Would you write out the records below exactly as given?

_Task material_:

▽

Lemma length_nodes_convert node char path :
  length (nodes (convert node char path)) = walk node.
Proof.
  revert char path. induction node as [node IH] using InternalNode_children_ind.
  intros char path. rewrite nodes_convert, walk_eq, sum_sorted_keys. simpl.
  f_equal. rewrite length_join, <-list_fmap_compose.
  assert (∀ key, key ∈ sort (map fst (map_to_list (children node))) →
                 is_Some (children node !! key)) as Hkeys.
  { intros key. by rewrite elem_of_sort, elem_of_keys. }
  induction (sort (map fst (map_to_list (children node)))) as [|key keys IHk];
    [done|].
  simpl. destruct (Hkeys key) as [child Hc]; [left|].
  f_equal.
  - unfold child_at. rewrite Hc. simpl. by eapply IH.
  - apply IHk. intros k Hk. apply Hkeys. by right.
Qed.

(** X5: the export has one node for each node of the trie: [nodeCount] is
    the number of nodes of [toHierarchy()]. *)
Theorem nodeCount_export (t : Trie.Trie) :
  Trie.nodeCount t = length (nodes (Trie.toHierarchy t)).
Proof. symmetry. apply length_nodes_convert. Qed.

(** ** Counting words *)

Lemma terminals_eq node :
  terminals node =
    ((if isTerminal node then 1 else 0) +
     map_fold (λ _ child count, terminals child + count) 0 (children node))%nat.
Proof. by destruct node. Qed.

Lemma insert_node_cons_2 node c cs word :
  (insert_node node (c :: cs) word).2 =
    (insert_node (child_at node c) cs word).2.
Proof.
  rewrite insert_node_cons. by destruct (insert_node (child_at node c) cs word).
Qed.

△

_Output_:
Lemma length_nodes_convert node char path :
  length (nodes (convert node char path)) = walk node.
Proof.
  revert char path. induction node as [node IH] using InternalNode_children_ind.
  intros char path. rewrite nodes_convert, walk_eq, sum_sorted_keys. simpl.
  f_equal. rewrite length_join, <-list_fmap_compose.
  assert (∀ key, key ∈ sort (map fst (map_to_list (children node))) →
                 is_Some (children node !! key)) as Hkeys.
  { intros key. by rewrite elem_of_sort, elem_of_keys. }
  induction (sort (map fst (map_to_list (children node)))) as [|key keys IHk];
    [done|].
  simpl. destruct (Hkeys key) as [child Hc]; [left|].
  f_equal.
  - unfold child_at. rewrite Hc. simpl. by eapply IH.
  - apply IHk. intros k Hk. apply Hkeys. by right.
Qed.

(** X5: the export has one node for each node of the trie: [nodeCount] is
    the number of nodes of [toHierarchy()]. *)
Theorem nodeCount_export (t : Trie.Trie) :
  Trie.nodeCount t = length (nodes (Trie.toHierarchy t)).
Proof. symmetry. apply length_nodes_convert. Qed.

(** ** Counting words *)

Lemma terminals_eq node :
  terminals node =
    ((if isTerminal node then 1 else 0) +
     map_fold (λ _ child count, terminals child + count) 0 (children node))%nat.
Proof. by destruct node. Qed.

Lemma insert_node_cons_2 node c cs word :
  (insert_node node (c :: cs) word).2 =
    (insert_node (child_at node c) cs word).2.
Proof.
  rewrite insert_node_cons. by destruct (insert_node (child_at node c) cs word).
Qed.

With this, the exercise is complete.